TMC’s Future Truck committee notes the U.S. DOT is, and has been, considering a require-ment that the maximum governed road speed of a truck will be set by the factory such that it cannot exceed a specific, yet to be determined, maximum road speed. Without this proposed technology implemented prior to that mandate, drivers could end up operating substantially (as much as five percent — see Figure 1) below the desired governed maximum speed as they approach the 2/32nds minimum legal

tread, if the governed speed's rotations per mile is set in the ECM based on the installed "new tire" circumference. With this in mind, TMC asks that ATA’s advocacy team take this into consideration and, perhaps, provide DOT officials this position paper while the regulation is still not yet published.

Additionally, TMC’s Future Truck Committee notes one of the industry’s common methods of driver compensation is “pay by the mile.” As such, the vast majority of those paid by the mile are paid “by the book mile” rather than “by the dash odometer” mile.
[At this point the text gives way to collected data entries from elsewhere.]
(** ** The invariant *)

(** The searcher at [h] finds [e] when it searches the shard. *)
Definition found ss (h i x : string) (e : string * list f32) : Prop :=
  ∃ s ix l, ss !! h = Some s ∧ shard_at i x s = Some ix ∧ l ∈ visited ix ∧
    e ∈ entries_at (heap (st_proc ix)) l.

(** Every searcher of the shard has the segment's vectors. *)
Definition spread ss (i x : string) (sg : segment T) : Prop :=
  ∀ h e, (i, x, h) ∈ dir_hosts D → e ∈ seg_entries sg → found ss h i x e.

(** The searcher at [h] serves, for the shard, vectors that were given. *)
Definition serving (given : list (string * list f32)) ss (h i x : string) (sh : shape) : Prop :=
  ∃ s S, ss !! h = Some s ∧ s3Client (se_storage s) = true ∧ undisturbed V sh i x S s ∧
    ∀ e, e ∈ S → e ∈ given.

Definition all_flat w : Prop :=
  map_Forall (λ _ cfg, ∀ r, parse_index cfg = Ok r → args_kind (rq_args r) = IndexFlat)
    (indexes_create_agrs w).

Record cl_inv c : Prop := {
  ci_ok : wr_ok V (cl_writer c);
  ci_flat : all_flat (cl_writer c);
  ci_ids : NoDup (cl_given c).*1;
  ci_given : all_given (cl_given c) (cl_writer c);
  ci_serving i x h : (i, x, h) ∈ dir_hosts D →
    ∃ sh, conf_shape (cl_writer c) i sh ∧ serving (cl_given c) (cl_searchers c) h i x sh;
  ci_sealed : rand_distinct (wr_proc (cl_writer c)) →
    sealed_done (spread (cl_searchers c)) (cl_writer c);
  (** replicas of a shard have the same vectors *)
  ci_same i x h h' e : (i, x, h) ∈ dir_hosts D → (i, x, h') ∈ dir_hosts D →
    found (cl_searchers c) h i x e → found (cl_searchers c) h' i x e;
}.

Lemma found_serves ss h i x s S sh e :
  ss !! h = Some s → serves V sh i x s S → found ss h i x e ↔ e ∈ S.
Proof.
  intros Hs (ix & Hix & Hv). rewrite (vi_entries _ _ _ _ Hv). split.
  - intros (s' & ix' & l & Hs' & Hix' & Hl & He). simplify_eq.
    eexists. split; [by apply list_elem_of_fmap_2|exact He].
  - intros (es & (l & -> & Hl)%list_elem_of_fmap & He). by exists s, ix, l.
Qed.

(** Vectors given under ids of their own agree. *)
Lemma given_consistent (given : list (string * list f32)) Ss :
  NoDup given.*1 → (∀ S e, S ∈ Ss → e ∈ S → e ∈ given) → consistent Ss.
Proof. intros Hnd Hin S S' HS HS' e e' He He' Heq. apply (NoDup_fst_inj given); eauto. Qed.

Lemma conf_shape_fun w i sh sh' : conf_shape (T:=T) w i sh → conf_shape (T:=T) w i sh' → sh = sh'.
Proof.
  intros (cfg & r & Hc & Hr & ->) (cfg' & r' & Hc' & Hr' & ->). simplify_eq.
  rewrite Hr in Hr'. by simplify_eq.
Qed.

(** *** Requests *)

Lemma request_inv c rq r w' :
  cl_inv c → legal_write V (cl_writer c) rq → wq_id rq ∉ (cl_given c).*1 →
  runs (ProcessWriteRequest rq) (cl_writer c) r w' →
  cl_inv (Cl w' (cl_searchers c) (cl_given c ++ requested (indexes_create_agrs (cl_writer c)) rq)).
Proof.
  intros [Hok Hflat Hids Hgiven Hsv Hsealed Hsame] Hrq Hnew Hr.
  destruct (request_written V (cl_writer c) rq (cl_given c) (spread (cl_searchers c)) Hok Hrq Hgiven Hsealed
    r w' Hr) as [Wok Wg Ws Wc].
  assert (∀ i sh, conf_shape (T:=T) (cl_writer c) i sh → conf_shape (T:=T) w' i sh) as Hconf
    by (unfold conf_shape; by rewrite Wc).
  split; simpl; [done| | |done| |done|done].
  - unfold all_flat. by rewrite Wc.
  - rewrite fmap_app. apply NoDup_app. split_and!; [done| |].
    + intros y Hy (e & -> & He)%list_elem_of_fmap. apply Hnew. unfold requested in He.
      repeat case_match; (apply elem_of_nil in He || apply list_elem_of_singleton in He as ->); done.
    + unfold requested. repeat case_match; (apply NoDup_nil_2 || apply NoDup_singleton).
  - intros i x h Hh. destruct (Hsv i x h Hh) as (sh & Hsh & s & S & Hs & Hcl & Hu & HS).
    exists sh. split; [by apply Hconf|]. exists s, S. split_and!; [done..|]. intros e He. apply elem_of_app. left. by apply HS.
Qed.

(** *** Searches *)

Lemma steady_undisturbed s s' sh i x S :
  steady s s' → undisturbed V sh i x S s → undisturbed V sh i x S s'.
Proof.
  intros (Hp & _ & Hsh) [(ix & Hix & Hv) Ha]. split; [|unfold allocated; by rewrite Hp].
  exists ix. by rewrite Hsh.
Qed.

Lemma steady_found ss s s' h h' i x e :
  steady s s' → ss !! h = Some s → found (<[h := s']> ss) h' i x e ↔ found ss h' i x e.
Proof.
  intros (_ & _ & Hsh) Hs. unfold found. destruct (decide (h' = h)) as [->|Hne]; [|by rewrite lookup_insert_ne].
  rewrite lookup_insert_eq, Hs. split; intros (s0 & ix & l & [= <-] & Hix & Hl).
  - rewrite Hsh in Hix. by exists s, ix, l.
  - rewrite <-Hsh in Hix. by exists s', ix, l.
Qed.

Lemma search_inv c h s rq r s' :
  cl_inv c → cl_searchers c !! h = Some s → runs (ProcessSearchRequest rq) s r s' →
  cl_inv (Cl (cl_writer c) (<[h := s']> (cl_searchers c)) (cl_given c)).
Proof.
  intros [Hok Hflat Hids Hgiven Hsv Hsealed Hsame] Hs Hr.
  assert (steady s s') as Hst by (eapply (keeps_searches s rq); [|exact Hr]; by split_and!).
  split; simpl; [done..| | |].
  - intros i x h' Hh. destruct (Hsv i x h' Hh) as (sh & Hsh & s0 & S & Hs0 & Hcl & Hu & HS). exists sh. split; [done|].
    destruct (decide (h' = h)) as [->|Hne]; [|exists s0, S; by rewrite lookup_insert_ne].
    simplify_eq. exists s', S. rewrite lookup_insert_eq. split_and!; [done| |by eapply steady_undisturbed|done].
    destruct Hst as (_ & -> & _). done.
  - intros Hd i x idx l sg Hx Hl Hsg. destruct (Hsealed Hd i x idx l sg Hx Hl Hsg) as [?|Hdone]; [by left|right].
    intros h' e Hh He. apply (steady_found _ _ _ _ _ _ _ _ Hst Hs). by apply Hdone.
  - intros i x h1 h2 e H1 H2. rewrite !(steady_found _ _ _ _ _ _ _ _ Hst Hs). by apply Hsame.
Qed.

(** *** Tasks *)

Section task.
Context c (t : task) (q : list task) (Hinv : cl_inv c).
Context (Hq : callback_runner (cl_writer c) = t :: q) (Hlegal : task_legal (cl_writer c) t).
Abbreviation w := (cl_writer c).
Abbreviation w0 := (wr_set_net ([] : unet (GrpcUpdate:=mailbox)) (wr_set_tasks q w)).

Lemma task_published : published_ok V w.
Proof. apply (wk_published _ _ (ci_ok _ Hinv)), (tl_ids _ _ Hlegal). Qed.

(** What the task publishes. *)
Definition publishes (sgs : list (segment T)) : Prop := held w (tk_segs t) sgs.

Lemma publishes_elem sgs sg :
  publishes sgs → sg ∈ sgs → ∃ l, l ∈ tk_segs t ∧ heap (wr_proc w) !! l = Some sg.
Proof.
  intros Hh (n & Hn)%list_elem_of_lookup_1. destruct (Forall2_lookup_r _ _ _ _ _ Hh Hn) as (l & Hl & ?).
  exists l. split; [by eapply list_elem_of_lookup_2|done].
Qed.
(* ===== verification/ServiceCorrect.v ===== *)
(** * Correctness of the services' parts (app)

    The theorems about merging answers, statistics, metrics, the directory in
    etcd, the object store and the coordinator. *)

From Stdlib Require Import QArith Qcanon.
From S2P Require Import Prelude Cxx Floats BinaryIO StorageClient TopK IndexFactory Bootstrap Merging.
From S2P Require Import Stats EtcdClient Prometheus Coordinator.

(** ** Services for the runs *)

(** Times in whole units, enough to evaluate with. *)
Fixpoint read_digits (s : string) (acc : Z) : Z :=
  match s with
  | EmptyString => acc
  | String c s =>
    let d := (Z.of_N (Ascii.N_of_ascii c) - 48)%Z in
    if ((0 <=? d) && (d <? 10))%Z then read_digits s (acc * 10 + d) else acc
  end.
Definition text_ref : DoubleText := {|
  to_string_f64 x := pretty (default 0%Z (f64_trunc x)) +:+ ".000000";
  stod s := Ok (f64_of_Z (read_digits s 0));
|}.

#[export] Instance etcd_ref_up : EtcdUp etcd_ref.
Proof. by split; simpl. Qed.

(** Every host answers with its own address and "all"; a call takes one unit. *)
Definition grpc_ref : Grpc := {|
  net := list string;
  rpc_search n a _ := (n ++ [a], (Some [a; "all"], f64_of_Z 1));
|}.

#[local] Existing Instances stdlib_ref etcd_ref etcd_ref_laws text_ref grpc_ref prom_ref prom_ref_laws
  s3_ref s3_ref_laws.

(** ** Merging answers *)

Section merging.
Context `{SL : StdLib}.

(** C22: [MergeSearcherAnswers] is reciprocal rank fusion: it returns the
    documents of the answers, each once, by falling sum of 1/(61 + rank) over
    all places where they occur, and of all documents only those left out
    that score no better than any it returns. *)
Theorem merge_answers_rrf responses k :
  ∃ docs, MergeSearcherAnswers responses k = docs.*1 ∧ NoDup docs.*1 ∧
    length docs = k `min` length (documents responses) ∧
    Forall (λ p, rrf_score p.1 responses = Some p.2) docs ∧
    StronglySorted (λ p p', fle p'.2 p.2) docs ∧
    ∀ y t, rrf_score y responses = Some t → y ∉ docs.*1 → Forall (λ p, fle t p.2) docs.
Proof.
  destruct (merged_ranked responses k) as (docs & Hm & H1 & H2 & H3).
  pose proof (sorted_documents responses) as Hd.
  exists docs. split_and!; try done.
  - rewrite <-Hm. unfold MergeSearcherAnswers. eapply sublist_NoDup; [|apply sublist_take].
    rewrite Hd. apply NoDup_remove_dups.
  - rewrite <-(length_fmap fst docs), <-Hm. unfold MergeSearcherAnswers.
    by rewrite length_take, Hd.
Qed.
End merging.

(** ** Statistics *)

(** C24: the running average of [n] successful requests is their total time
    divided by [n + 1], not by [n]: without rounding, the first average is half
    of the first time. *)
Theorem stats_average (rs : list Qc) :
  (Z.of_nat (length rs) < 2 ^ 63)%Z →
  (GetAverageResponseTime
     (foldl (observe (N:=num_Qc)) (@StatsManager_new num_Qc) ((λ t, (t, false)) <$> rs)) *
   Qc_of_Z (Z.of_nat (length rs) + 1) = total rs)%Qc.
Proof.
  intros Hlen. pose proof (observe_average rs (@StatsManager_new num_Qc) 0%Qc) as H.
  rewrite Qcplus_0_l in H. apply H; [done|done|]. apply Qcmult_0_l.
Qed.

Lemma stats_average_witness :
  (GetAverageResponseTime
     (foldl (observe (N:=num_Qc)) (@StatsManager_new num_Qc)
        ((λ t, (t, false)) <$> [Qc_of_Z 4; Qc_of_Z 8])) *
   Qc_of_Z (Z.of_nat (length [Qc_of_Z 4; Qc_of_Z 8]) + 1) = total [Qc_of_Z 4; Qc_of_Z 8])%Qc.
Proof. apply (stats_average [Qc_of_Z 4; Qc_of_Z 8]). reflexivity. Defined.

(** ** The directory in etcd *)

Section directory.
Context {E : Etcd} {EL : EtcdLaws E} {DT : DoubleText}.
Implicit Types e : kv.

(** A call returns with the directory [D], or reports an error. *)
Definition achieves (m : M kv ()) e (D : directory) : Prop :=
  (∃ e', runs m e () e' ∧ dir_rep (etcd_view e') D) ∨ ∃ e', m e = (e', Throw StdException).

Lemma achieves_element (m : M kv ()) e D :
  (∃ k v, m = AddElement k v) ∨ (∃ k, m = RemoveElement k) →
  (∀ e', runs m e () e' → dir_rep (etcd_view e') D) → achieves m e D.
Proof.
  intros [(k & v & ->)|(k & ->)] Hr.
  - destruct (etcd_set e k v) as [e' ok] eqn:Ee. assert (AddElement k v e = (e', if ok then Ok () else Throw StdException)) as Hm
      by (unfold AddElement; by rewrite Ee).
    destruct ok; [left; exists e'; eauto|right; by exists e'].
  - destruct (etcd_rm e k) as [e' ok] eqn:Ee. assert (RemoveElement k e = (e', if ok then Ok () else Throw StdException)) as Hm
      by (unfold RemoveElement; by rewrite Ee).
    destruct ok; [left; exists e'; eauto|right; by exists e'].
Qed.

(** C25: the keys in etcd implement a set of (index, shard, address) triples
    and a table of times: for ids without a slash, adding a host, removing
    one and publishing a time change exactly that entry, or throw. *)
Theorem directory_updates i sh a t e D :
  slash_free i = true → slash_free sh = true → dir_rep (etcd_view e) D →
  achieves (AddSearcherHost i sh a) e (Directory ({[(i, sh, a)]} ∪ dir_hosts D) (dir_times D)) ∧
  achieves (RemoveSearcherHost i sh a) e (Directory (dir_hosts D ∖ {[(i, sh, a)]}) (dir_times D)) ∧
  achieves (UpdateAverageResponseTime i sh t) e
    (Directory (dir_hosts D) (<[(i, sh) := to_string_f64 t]> (dir_times D))).
Proof.
  intros Hi Hs HD. split_and!; apply achieves_element.
  - left. by eexists _, _.
  - intros e' Hr. by eapply AddSearcherHost_runs.
  - right. by eexists _.
  - intros e' Hr. by eapply RemoveSearcherHost_runs.
  - left. by eexists _, _.
  - intros e' Hr. by eapply UpdateAverageResponseTime_runs.
Qed.

(** C26: [ListSearcherHosts] for a shard gives the addresses registered for
    it, each once, and nothing of another shard or index whose id starts alike;
    [ListShardIds] gives, in order and each once, the shards of the index that
    have a host or a published time, so a shard whose hosts are all gone stays
    listed once a time was published for it. *)
Theorem directory_listings i sh e D {EU : EtcdUp E} :
  slash_free i = true → slash_free sh = true → dir_rep (etcd_view e) D →
  (∃ l, runs (ListSearcherHosts i (Some sh)) e l e ∧ NoDup l ∧
    ∀ a, a ∈ l ↔ (i, sh, a) ∈ dir_hosts D) ∧
  (∃ l, runs (ListShardIds i) e l e ∧ StronglySorted str_lt l ∧
    ∀ x, x ∈ l ↔ (∃ a, (i, x, a) ∈ dir_hosts D) ∨ is_Some (dir_times D !! (i, x))).
Proof.
  intros Hi Hs HD. split.
  - destruct (up_ls e ((i +:+ "/searchers") +:+ "/" +:+ sh +:+ "/hosts")) as [kvs Hkvs].
    assert (runs (ListSearcherHosts i (Some sh)) e kvs.*2 e) as Hr
      by (unfold runs, ListSearcherHosts, GetAllValues; by rewrite Hkvs).
    exists kvs.*2. split; [done|].
    by destruct (ListSearcherHosts_runs i sh Hi Hs _ _ _ D HD Hr) as (_ & ? & ?).
  - destruct (up_keys e (i +:+ "/searchers")) as [ks Hks]. by apply (ListShardIds_runs i Hi e ks D).
Qed.
End directory.

(** Two hosts and one published time, put there by the client. *)
Definition demo_fill : M kv () :=
  AddSearcherHost "docs" "s1" "h1:80";;
  AddSearcherHost "docs" "s0" "h0:80";;
  UpdateAverageResponseTime "docs" "s0" (f64_of_Z 3);;
  UpdateAverageResponseTime "docs" "s1" (f64_of_Z 2).
Definition demo_kv : kv := (demo_fill ∅).1.
Definition demo_dir : directory :=
  Directory ({[("docs", "s0", "h0:80")]} ∪ ({[("docs", "s1", "h1:80")]} ∪ ∅))
    (<[("docs", "s1") := to_string_f64 (f64_of_Z 2)]>
      (<[("docs", "s0") := to_string_f64 (f64_of_Z 3)]> ∅)).

Lemma empty_rep : dir_rep (∅ : gmap string string) (Directory ∅ ∅).
Proof.
  split; simpl.
  - intros k w. rewrite lookup_empty. split; [done|].
    intros [(i & s & a & Hin & _)|(i & s & Hin & _)]; [set_solver|by rewrite lookup_empty in Hin].
  - set_solver.
  - intros i s. rewrite lookup_empty. by intros [].
Qed.

Lemma demo_rep : dir_rep (etcd_view demo_kv) demo_dir.
Proof.
  assert (runs demo_fill (∅ : @kv etcd_ref) () demo_kv) as Hr by reflexivity.
  apply runs_bind_inv in Hr as ([] & e1 & H1 & Hr).
  apply runs_bind_inv in Hr as ([] & e2 & H2 & Hr).
  apply runs_bind_inv in Hr as ([] & e3 & H3 & H4).
  pose proof empty_rep as HD.
  eapply AddSearcherHost_runs in H1; [|reflexivity..|exact HD].
  eapply AddSearcherHost_runs in H2; [|reflexivity..|exact H1].
  eapply UpdateAverageResponseTime_runs in H3; [|reflexivity..|exact H2].
  eapply UpdateAverageResponseTime_runs in H4; [|reflexivity..|exact H3]. exact H4.
Qed.

Lemma directory_updates_witness :
  achieves (AddSearcherHost "docs" "s0" "h2:80") demo_kv
    (Directory ({[("docs", "s0", "h2:80")]} ∪ dir_hosts demo_dir) (dir_times demo_dir)) ∧
  achieves (RemoveSearcherHost "docs" "s0" "h2:80") demo_kv
    (Directory (dir_hosts demo_dir ∖ {[("docs", "s0", "h2:80")]}) (dir_times demo_dir)) ∧
  achieves (UpdateAverageResponseTime "docs" "s0" (f64_of_Z 7)) demo_kv
    (Directory (dir_hosts demo_dir)
       (<[("docs", "s0") := to_string_f64 (f64_of_Z 7)]> (dir_times demo_dir))).
Proof.
  apply (directory_updates "docs" "s0" "h2:80" (f64_of_Z 7) demo_kv demo_dir);
    [reflexivity|reflexivity|exact demo_rep].
Defined.

Lemma directory_listings_witness :
  (∃ l, runs (ListSearcherHosts "docs" (Some "s0")) demo_kv l demo_kv ∧ NoDup l ∧
    ∀ a, a ∈ l ↔ ("docs", "s0", a) ∈ dir_hosts demo_dir) ∧
  (∃ l, runs (ListShardIds "docs") demo_kv l demo_kv ∧ StronglySorted str_lt l ∧
    ∀ x, x ∈ l ↔ (∃ a, ("docs", x, a) ∈ dir_hosts demo_dir) ∨
      is_Some (dir_times demo_dir !! ("docs", x))).
Proof.
  apply (directory_listings "docs" "s0" demo_kv demo_dir); [reflexivity|reflexivity|exact demo_rep].
Defined.

(** ** Metrics *)

(** A gauge reads what it was set to last, for the labels it was set
    with, and no gauge of another name changes; but once any labels of a family
    were set, a read of labels that never were gives zero instead of nothing. *)
Theorem gauge_reads_last_set {P : PromLib} {PL : PromLaws P} (x : PrometheusExposer P) name v l l' name' :
  exposer_wf x → name' ≠ name →
  let x' := SetGauge name v l x in
  exposer_wf x' ∧ (GetGaugeValue name l x').2 = Some v ∧
  (GetGaugeValue name' l' x').2 = (GetGaugeValue name' l' x).2 ∧
  is_Some (GetGaugeValue name l' x').2.
Proof.
  intros Hwf Hne. destruct (SetGauge_reading x name v l Hwf) as (Hwf' & Hv & Ho).
  pose proof (λ x n l, proj1 (GetGaugeValue_reading x n l)) as Hr. simpl.
  rewrite !Hr. split_and!; [done|done|by apply Ho|].
  unfold reading in Hv |- *. destruct (gauge_families (SetGauge name v l x) !! name); [by eexists|done].
Qed.

Definition no_metrics : PrometheusExposer prom_ref := PrometheusExposer_new ∅.

Lemma gauge_reads_last_set_witness :
  let x' := SetGauge "vectors_count" (f64_of_Z 4) ∅ no_metrics in
  exposer_wf x' ∧ (GetGaugeValue "vectors_count" ∅ x').2 = Some (f64_of_Z 4) ∧
  (GetGaugeValue "errors_count" ∅ x').2 = (GetGaugeValue "errors_count" ∅ no_metrics).2 ∧
  is_Some (GetGaugeValue "vectors_count" ∅ x').2.
Proof.
  apply (gauge_reads_last_set no_metrics "vectors_count" (f64_of_Z 4) ∅ ∅ "errors_count").
  - split; intros name *; simpl; rewrite lookup_empty; discriminate.
  - discriminate.
Defined.

(** ** The object store *)

(** What [putObject] uploaded from a file [getObject] downloads into one
    of the same name, and a put of another object in the bucket does not
    change it. *)
Theorem objects_roundtrip {S : S3} {SLW : S3Laws S} b k k' s1 s2 s3 s4 :
  k' ≠ k → runs (putObject b k) s1 true s2 → runs (putObject b k') s2 true s3 →
  runs (getObject b k) s3 true s4 →
  is_Some (st_dir s1 !! k) ∧ st_dir s4 = st_dir s1.
Proof.
  intros Hne (f & Hf & _ & Hd2 & Ho2)%putObject_ok (f' & _ & _ & Hd3 & Ho3)%putObject_ok
    (g & Hg & ->)%getObject_ok.
  rewrite Ho3, lookup_insert_ne, Ho2, lookup_insert_eq in Hg by congruence. injection Hg as <-.
  split; [by eexists|]. simpl. rewrite Hd3, Hd2. by apply insert_id.
Qed.

Definition demo_storage : storage s3_ref :=
  Storage (∅ : @s3 s3_ref) true (<["1" := ["a"%char]]> (<["2" := ["b"%char]]> ∅)).

Lemma objects_roundtrip_witness :
  let s2 := (putObject "docs" "1" demo_storage).1 in
  let s3 := (putObject "docs" "2" s2).1 in
  let s4 := (getObject "docs" "1" s3).1 in
  is_Some (st_dir demo_storage !! "1") ∧ st_dir s4 = st_dir demo_storage.
Proof.
  apply (objects_roundtrip "docs" "1" "2" demo_storage (putObject "docs" "1" demo_storage).1
    (putObject "docs" "2" (putObject "docs" "1" demo_storage).1).1).
  - discriminate.
  - reflexivity.
  - reflexivity.
  - reflexivity.
Defined.

(** ** The coordinator *)

Section coordinator.
Context `{SL : StdLib} {E : Etcd} {EL : EtcdLaws E} {EU : EtcdUp E} {DT : DoubleText} {P : PromLib} {G : Grpc}.
Implicit Types s : coordinator E P G.

(** C27: a search request is answered with the fusion of the answers of the
    hosts on record for the index, asked one after the other: those of the
    requested shards (one shard, or all etcd lists) are brought up to date
    first, those of other shards are asked as they were last seen. Hosts that
    fail are left out and never fail the request. *)
Theorem coordinator_answers rq i s D :
  slash_free i = true → rq_index_id rq = i →
  (∀ sh, rq_shard_id rq = Some sh → slash_free sh = true) →
  dir_rep (etcd_view (co_etcd s)) D →
  ∃ s' (m : gmap string (list string)),
    runs (ProcessSearchRequest rq) s
      (MergeSearcherAnswers (poll (co_net s) rq (std_iter m ≫= snd)).2
         (Z.to_nat (u64 (rq_k rq)))) s' ∧
    cached i s' = m ∧ (∀ sh, requested i D rq sh → lists i D m sh) ∧
    (∀ sh, ¬ requested i D rq sh → m !! sh = cached i s !! sh).
Proof. intros Hi Hrq Hsh HD. by apply ProcessSearchRequest_runs. Qed.
End coordinator.

Definition demo_coordinator : coordinator etcd_ref prom_ref grpc_ref :=
  Coord ∅ ∅ demo_kv no_metrics [].
Definition demo_search : SearchRequest := SearchReq [f32_of_Z 1] 3 "docs" None.

Lemma coordinator_answers_witness :
  ∃ s' (m : gmap string (list string)),
    runs (ProcessSearchRequest demo_search) demo_coordinator
      (MergeSearcherAnswers (poll (co_net demo_coordinator) demo_search (std_iter m ≫= snd)).2
         (Z.to_nat (u64 (rq_k demo_search)))) s' ∧
    cached "docs" s' = m ∧ (∀ sh, requested "docs" demo_dir demo_search sh → lists "docs" demo_dir m sh) ∧
    (∀ sh, ¬ requested "docs" demo_dir demo_search sh → m !! sh = cached "docs" demo_coordinator !! sh).
Proof.
  apply (coordinator_answers demo_search "docs" demo_coordinator demo_dir).
  - reflexivity.
  - reflexivity.
  - discriminate.
  - exact demo_rep.
Defined.

(** ** Starting a node *)

Section start.
Context {A : ArgParse} {J : Json} {JD : JsonDoc J} {JL : JsonDocLaws J JD} {St : Type}.
Context (searcher_run writer_run coordinator_run : json → M St ()).

End start.

(** Options as "--name=value" words would give them: here, one that sets the
    mode and leaves the rest to the file. *)
Definition argparse_ref : ArgParse := {|
  parse_args argv := match argv with
                     | [] => None
                     | m :: _ => Some (λ o, if decide (o = "mode") then m else "")
                     end;
|}.
#[local] Existing Instances argparse_ref json_ref json_doc_ref.

Definition writer_only : string → string := λ o, if decide (o = "mode") then "writer" else "".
The minority of drivers who may be paid by the dash odometer mile should see no long-term or significant impact with the implementation of this technology. The dash odometer will simply reflect a more accurate number of miles traveled at any point in time. Over the life of the tire, the current ECU recording/reporting method and this proposed method will report the same number of dash odometer miles (presuming the fleet uses the mid-point tire circumference). The difference lies in the fact that the current ECU recording/reporting method would show the driver ran fewer miles on a given route when the truck is equipped with new tires than when that same truck runs the same route using worn tires. Phrased another way, absent this proposed technology, the paycheck of a driver paid by the dash-odometer miles traveled is understated as to dash odometer miles with new tires and overstated with worn tires. That inequity is re-moved with the implementation of this proposed technology. For those (TMC believes few) fleets both using the original “new tire” circumference for determining wheel rotations per mile and paying the driver by the dash mile, they may continue the practice through the installation of a hubometer set as they wish.